Input data: Begin

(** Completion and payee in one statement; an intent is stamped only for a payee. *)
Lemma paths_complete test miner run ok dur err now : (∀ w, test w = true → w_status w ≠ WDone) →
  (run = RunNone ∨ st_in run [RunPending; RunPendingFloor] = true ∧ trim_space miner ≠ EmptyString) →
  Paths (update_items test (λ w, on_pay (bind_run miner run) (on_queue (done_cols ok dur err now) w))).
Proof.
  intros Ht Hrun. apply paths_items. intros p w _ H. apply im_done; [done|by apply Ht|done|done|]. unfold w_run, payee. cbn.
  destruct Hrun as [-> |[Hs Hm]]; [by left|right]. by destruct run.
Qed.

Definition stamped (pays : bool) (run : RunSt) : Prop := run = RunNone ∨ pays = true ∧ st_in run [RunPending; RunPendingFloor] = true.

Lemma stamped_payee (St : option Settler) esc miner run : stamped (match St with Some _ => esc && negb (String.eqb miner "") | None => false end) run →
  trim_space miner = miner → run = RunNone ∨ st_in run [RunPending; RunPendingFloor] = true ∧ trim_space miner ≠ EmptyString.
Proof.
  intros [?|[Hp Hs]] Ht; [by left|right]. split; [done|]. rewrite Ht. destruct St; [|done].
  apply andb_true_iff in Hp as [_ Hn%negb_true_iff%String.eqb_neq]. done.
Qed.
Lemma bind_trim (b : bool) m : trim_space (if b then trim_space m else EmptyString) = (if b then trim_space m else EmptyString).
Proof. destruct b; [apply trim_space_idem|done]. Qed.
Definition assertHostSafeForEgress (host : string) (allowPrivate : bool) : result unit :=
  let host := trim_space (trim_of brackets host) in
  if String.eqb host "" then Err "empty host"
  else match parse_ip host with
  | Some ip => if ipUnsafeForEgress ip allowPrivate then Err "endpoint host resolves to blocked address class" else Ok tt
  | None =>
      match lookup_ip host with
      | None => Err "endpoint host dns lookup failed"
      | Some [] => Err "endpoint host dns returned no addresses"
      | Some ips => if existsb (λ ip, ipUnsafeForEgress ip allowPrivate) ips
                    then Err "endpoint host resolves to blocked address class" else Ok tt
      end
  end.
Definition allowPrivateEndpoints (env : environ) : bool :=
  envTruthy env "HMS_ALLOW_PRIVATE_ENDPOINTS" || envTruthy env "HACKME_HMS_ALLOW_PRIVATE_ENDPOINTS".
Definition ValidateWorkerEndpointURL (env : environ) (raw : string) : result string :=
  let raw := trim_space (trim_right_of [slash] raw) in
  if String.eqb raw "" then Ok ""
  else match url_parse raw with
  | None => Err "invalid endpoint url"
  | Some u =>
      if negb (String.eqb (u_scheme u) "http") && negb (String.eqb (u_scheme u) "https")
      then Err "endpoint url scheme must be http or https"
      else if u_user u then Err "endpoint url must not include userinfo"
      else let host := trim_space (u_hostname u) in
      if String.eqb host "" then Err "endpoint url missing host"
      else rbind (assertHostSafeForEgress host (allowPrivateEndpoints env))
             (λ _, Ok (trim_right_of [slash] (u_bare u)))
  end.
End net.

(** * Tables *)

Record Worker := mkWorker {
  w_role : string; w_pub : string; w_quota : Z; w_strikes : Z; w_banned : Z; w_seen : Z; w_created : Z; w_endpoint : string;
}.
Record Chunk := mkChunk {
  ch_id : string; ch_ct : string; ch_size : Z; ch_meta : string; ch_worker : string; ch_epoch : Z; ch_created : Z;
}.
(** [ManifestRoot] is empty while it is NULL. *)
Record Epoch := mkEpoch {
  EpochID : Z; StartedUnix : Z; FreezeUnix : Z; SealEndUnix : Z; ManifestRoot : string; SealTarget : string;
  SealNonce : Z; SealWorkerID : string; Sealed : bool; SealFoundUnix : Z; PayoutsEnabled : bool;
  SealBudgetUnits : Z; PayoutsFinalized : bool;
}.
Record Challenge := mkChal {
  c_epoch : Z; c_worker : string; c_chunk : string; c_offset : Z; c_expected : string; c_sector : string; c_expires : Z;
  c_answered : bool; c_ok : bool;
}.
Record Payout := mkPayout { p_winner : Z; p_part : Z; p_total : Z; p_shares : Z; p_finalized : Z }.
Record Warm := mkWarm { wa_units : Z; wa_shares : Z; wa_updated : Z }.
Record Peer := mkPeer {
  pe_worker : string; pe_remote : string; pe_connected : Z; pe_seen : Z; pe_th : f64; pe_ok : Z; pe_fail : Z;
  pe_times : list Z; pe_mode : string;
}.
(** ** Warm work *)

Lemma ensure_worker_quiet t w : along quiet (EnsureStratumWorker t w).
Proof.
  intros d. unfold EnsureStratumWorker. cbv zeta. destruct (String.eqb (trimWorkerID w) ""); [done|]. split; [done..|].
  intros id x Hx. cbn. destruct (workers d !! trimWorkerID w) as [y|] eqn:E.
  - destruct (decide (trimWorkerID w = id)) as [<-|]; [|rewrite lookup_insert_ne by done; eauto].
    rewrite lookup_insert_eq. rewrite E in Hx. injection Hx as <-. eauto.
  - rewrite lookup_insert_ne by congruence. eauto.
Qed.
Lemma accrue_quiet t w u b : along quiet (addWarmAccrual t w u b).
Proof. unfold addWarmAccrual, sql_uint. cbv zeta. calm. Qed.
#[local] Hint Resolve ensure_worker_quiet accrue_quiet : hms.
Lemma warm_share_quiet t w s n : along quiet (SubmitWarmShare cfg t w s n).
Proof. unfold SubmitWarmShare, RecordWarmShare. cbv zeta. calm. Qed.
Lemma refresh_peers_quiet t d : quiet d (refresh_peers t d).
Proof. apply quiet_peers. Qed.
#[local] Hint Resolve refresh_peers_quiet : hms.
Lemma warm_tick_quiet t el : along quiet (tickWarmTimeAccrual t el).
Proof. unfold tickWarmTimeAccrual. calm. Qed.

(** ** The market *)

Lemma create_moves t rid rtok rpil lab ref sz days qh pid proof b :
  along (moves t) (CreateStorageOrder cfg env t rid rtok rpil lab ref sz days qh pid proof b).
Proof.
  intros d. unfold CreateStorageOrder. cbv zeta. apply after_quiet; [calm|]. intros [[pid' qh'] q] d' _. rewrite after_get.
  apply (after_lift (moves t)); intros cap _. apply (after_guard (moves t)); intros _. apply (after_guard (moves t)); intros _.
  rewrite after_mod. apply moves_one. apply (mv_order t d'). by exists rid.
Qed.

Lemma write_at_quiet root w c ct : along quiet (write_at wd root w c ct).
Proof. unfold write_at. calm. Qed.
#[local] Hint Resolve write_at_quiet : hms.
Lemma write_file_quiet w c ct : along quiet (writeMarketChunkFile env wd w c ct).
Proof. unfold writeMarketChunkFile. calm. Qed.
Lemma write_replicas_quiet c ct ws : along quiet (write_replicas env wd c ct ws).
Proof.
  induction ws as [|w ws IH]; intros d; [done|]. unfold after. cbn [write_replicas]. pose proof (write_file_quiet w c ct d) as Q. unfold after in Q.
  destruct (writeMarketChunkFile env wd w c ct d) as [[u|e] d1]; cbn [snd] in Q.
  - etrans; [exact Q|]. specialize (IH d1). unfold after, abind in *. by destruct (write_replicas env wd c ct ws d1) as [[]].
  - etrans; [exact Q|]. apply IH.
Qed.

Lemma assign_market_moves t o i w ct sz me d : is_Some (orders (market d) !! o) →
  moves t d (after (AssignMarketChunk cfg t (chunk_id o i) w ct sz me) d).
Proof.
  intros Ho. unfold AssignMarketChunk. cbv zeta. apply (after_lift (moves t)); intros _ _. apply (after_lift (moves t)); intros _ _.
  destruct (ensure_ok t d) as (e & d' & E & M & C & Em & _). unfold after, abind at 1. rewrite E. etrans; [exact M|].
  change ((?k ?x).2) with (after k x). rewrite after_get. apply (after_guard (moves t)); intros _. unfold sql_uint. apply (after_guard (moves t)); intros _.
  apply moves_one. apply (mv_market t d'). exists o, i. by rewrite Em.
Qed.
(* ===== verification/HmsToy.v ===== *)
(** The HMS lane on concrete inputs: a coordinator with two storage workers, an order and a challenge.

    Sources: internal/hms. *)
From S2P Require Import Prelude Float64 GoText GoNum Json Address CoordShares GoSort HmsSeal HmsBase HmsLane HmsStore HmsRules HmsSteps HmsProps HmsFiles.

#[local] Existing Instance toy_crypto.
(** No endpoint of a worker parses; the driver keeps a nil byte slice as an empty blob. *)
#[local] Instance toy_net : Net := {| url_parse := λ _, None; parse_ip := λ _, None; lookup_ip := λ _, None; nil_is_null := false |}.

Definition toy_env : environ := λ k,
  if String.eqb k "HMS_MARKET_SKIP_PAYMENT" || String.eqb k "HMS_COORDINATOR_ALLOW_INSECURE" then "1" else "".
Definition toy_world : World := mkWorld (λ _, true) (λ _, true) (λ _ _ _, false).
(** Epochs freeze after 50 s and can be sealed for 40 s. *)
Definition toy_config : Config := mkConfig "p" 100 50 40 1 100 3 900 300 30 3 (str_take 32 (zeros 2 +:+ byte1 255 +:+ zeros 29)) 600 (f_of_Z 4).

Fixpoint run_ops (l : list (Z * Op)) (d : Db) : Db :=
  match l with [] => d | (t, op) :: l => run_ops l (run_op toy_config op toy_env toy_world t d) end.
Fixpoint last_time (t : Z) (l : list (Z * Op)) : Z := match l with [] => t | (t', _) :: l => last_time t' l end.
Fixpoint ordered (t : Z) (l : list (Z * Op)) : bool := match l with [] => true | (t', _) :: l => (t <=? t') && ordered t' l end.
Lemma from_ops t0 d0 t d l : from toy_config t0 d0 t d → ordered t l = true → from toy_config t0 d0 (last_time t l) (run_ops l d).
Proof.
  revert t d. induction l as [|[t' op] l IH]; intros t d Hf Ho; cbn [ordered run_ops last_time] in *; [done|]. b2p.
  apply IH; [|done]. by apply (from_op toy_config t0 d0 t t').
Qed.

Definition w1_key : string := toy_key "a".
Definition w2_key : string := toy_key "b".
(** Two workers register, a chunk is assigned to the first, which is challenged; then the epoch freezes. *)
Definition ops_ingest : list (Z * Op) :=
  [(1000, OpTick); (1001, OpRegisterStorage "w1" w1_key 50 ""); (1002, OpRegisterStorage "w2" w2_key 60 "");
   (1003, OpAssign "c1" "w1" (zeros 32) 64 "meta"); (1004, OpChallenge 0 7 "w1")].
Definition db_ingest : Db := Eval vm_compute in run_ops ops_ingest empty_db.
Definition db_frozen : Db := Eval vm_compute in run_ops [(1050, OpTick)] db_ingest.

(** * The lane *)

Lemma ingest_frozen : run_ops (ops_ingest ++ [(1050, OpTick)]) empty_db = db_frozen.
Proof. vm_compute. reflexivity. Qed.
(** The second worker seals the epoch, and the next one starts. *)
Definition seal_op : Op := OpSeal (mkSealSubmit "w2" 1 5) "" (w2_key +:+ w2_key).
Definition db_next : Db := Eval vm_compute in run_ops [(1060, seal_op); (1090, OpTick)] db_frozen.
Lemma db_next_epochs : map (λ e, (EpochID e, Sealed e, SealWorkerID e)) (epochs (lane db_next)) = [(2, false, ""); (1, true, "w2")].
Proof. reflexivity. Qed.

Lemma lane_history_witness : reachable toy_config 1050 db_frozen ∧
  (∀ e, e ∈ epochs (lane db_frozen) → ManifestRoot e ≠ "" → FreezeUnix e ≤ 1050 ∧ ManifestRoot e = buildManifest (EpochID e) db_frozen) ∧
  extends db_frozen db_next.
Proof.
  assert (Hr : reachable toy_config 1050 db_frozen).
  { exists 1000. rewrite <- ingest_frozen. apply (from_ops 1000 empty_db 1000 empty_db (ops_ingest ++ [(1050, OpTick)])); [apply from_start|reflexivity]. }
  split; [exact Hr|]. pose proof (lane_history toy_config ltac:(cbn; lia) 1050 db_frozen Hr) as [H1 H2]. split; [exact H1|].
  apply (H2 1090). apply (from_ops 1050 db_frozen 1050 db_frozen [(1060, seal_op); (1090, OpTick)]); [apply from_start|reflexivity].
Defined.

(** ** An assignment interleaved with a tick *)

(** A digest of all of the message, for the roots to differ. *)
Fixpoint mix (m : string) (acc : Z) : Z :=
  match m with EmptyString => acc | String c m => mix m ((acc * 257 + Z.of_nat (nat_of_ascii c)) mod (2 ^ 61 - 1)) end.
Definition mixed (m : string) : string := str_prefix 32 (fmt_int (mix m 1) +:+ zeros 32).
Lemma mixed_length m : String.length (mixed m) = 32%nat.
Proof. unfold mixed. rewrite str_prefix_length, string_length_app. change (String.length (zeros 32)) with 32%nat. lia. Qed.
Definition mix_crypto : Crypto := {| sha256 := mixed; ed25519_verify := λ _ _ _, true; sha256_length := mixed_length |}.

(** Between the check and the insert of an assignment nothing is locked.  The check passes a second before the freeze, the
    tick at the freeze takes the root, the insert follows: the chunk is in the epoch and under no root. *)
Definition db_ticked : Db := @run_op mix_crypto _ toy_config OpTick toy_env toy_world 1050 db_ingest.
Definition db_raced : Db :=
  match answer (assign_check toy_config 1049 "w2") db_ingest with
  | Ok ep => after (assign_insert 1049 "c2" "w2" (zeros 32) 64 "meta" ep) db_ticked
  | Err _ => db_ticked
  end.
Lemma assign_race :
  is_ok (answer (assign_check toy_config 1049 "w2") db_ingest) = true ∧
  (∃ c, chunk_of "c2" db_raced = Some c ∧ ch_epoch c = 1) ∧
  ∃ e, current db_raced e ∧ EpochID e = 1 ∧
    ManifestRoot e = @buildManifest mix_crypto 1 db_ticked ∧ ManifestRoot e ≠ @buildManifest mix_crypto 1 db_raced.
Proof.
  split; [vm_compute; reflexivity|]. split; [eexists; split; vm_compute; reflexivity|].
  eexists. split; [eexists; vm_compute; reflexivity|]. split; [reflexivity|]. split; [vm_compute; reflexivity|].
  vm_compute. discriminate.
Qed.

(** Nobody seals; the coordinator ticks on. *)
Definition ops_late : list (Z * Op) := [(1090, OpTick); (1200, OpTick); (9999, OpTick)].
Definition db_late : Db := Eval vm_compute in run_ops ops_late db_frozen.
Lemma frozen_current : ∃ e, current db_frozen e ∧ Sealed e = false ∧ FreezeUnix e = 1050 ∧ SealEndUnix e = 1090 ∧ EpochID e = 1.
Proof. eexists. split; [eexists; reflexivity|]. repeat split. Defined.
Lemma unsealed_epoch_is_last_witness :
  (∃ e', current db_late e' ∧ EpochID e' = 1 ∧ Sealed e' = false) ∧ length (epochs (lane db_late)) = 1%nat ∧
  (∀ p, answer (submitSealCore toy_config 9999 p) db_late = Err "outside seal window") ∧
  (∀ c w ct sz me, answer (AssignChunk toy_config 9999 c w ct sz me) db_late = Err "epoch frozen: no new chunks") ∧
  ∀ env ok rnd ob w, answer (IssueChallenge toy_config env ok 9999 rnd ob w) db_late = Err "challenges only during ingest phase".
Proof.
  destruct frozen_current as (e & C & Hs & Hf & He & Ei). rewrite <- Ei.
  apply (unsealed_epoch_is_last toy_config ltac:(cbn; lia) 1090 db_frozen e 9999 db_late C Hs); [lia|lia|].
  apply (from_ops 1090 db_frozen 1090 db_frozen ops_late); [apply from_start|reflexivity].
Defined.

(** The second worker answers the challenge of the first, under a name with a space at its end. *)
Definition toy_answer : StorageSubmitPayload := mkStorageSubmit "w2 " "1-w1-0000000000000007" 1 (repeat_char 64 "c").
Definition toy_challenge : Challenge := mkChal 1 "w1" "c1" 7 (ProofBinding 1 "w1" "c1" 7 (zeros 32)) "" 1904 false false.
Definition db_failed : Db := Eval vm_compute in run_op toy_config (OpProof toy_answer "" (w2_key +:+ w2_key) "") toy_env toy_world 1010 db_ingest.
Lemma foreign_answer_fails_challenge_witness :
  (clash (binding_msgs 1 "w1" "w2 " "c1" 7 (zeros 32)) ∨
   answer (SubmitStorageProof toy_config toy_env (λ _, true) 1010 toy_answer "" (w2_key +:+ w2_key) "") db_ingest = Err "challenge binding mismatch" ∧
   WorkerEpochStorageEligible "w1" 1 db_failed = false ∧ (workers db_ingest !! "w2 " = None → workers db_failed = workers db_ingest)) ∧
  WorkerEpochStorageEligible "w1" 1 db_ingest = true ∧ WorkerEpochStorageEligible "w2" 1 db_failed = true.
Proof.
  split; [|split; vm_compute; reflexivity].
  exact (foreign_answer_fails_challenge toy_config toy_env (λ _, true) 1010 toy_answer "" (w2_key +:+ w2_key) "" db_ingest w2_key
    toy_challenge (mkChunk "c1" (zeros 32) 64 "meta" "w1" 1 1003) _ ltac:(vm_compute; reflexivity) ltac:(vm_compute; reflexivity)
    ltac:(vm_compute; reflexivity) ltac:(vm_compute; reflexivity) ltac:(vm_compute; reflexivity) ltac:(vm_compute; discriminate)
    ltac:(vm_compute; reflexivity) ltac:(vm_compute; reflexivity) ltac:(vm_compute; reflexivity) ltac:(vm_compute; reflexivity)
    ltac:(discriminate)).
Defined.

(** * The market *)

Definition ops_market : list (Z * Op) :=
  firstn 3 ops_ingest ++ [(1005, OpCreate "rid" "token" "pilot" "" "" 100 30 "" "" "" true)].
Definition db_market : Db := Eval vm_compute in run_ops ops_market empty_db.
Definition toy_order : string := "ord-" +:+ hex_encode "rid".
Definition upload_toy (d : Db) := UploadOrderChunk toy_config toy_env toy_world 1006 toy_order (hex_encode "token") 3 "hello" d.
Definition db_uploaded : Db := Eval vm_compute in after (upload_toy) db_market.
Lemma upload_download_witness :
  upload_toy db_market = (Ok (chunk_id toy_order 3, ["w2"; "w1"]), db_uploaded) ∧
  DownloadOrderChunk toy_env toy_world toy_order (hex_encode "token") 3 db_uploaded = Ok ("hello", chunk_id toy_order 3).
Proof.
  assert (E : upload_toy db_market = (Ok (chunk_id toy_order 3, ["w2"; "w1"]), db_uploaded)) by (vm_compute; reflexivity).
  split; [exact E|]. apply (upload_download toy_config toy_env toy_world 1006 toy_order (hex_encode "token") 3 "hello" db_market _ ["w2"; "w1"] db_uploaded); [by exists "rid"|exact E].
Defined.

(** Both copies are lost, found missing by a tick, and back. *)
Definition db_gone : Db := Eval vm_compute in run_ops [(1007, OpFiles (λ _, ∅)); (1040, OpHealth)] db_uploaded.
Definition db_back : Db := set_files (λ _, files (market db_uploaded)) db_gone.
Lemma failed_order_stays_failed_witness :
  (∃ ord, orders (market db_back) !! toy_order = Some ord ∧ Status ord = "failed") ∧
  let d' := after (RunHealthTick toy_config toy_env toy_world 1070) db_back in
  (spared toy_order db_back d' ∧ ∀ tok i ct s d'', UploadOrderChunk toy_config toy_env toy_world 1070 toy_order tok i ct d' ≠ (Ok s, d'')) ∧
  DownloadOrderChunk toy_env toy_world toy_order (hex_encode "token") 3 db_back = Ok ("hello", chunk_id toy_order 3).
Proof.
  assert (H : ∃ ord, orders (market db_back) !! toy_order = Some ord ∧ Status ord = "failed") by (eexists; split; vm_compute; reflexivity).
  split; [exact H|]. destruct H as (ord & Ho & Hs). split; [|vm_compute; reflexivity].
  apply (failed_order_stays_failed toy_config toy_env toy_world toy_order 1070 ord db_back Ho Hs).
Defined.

Input data: End

* [Work request]:
Pull each line holding "class" out of the listing.

* [Written response]:
  | Some ip => if ipUnsafeForEgress ip allowPrivate then Err "endpoint host resolves to blocked address class" else Ok tt
                    then Err "endpoint host resolves to blocked address class" else Ok tt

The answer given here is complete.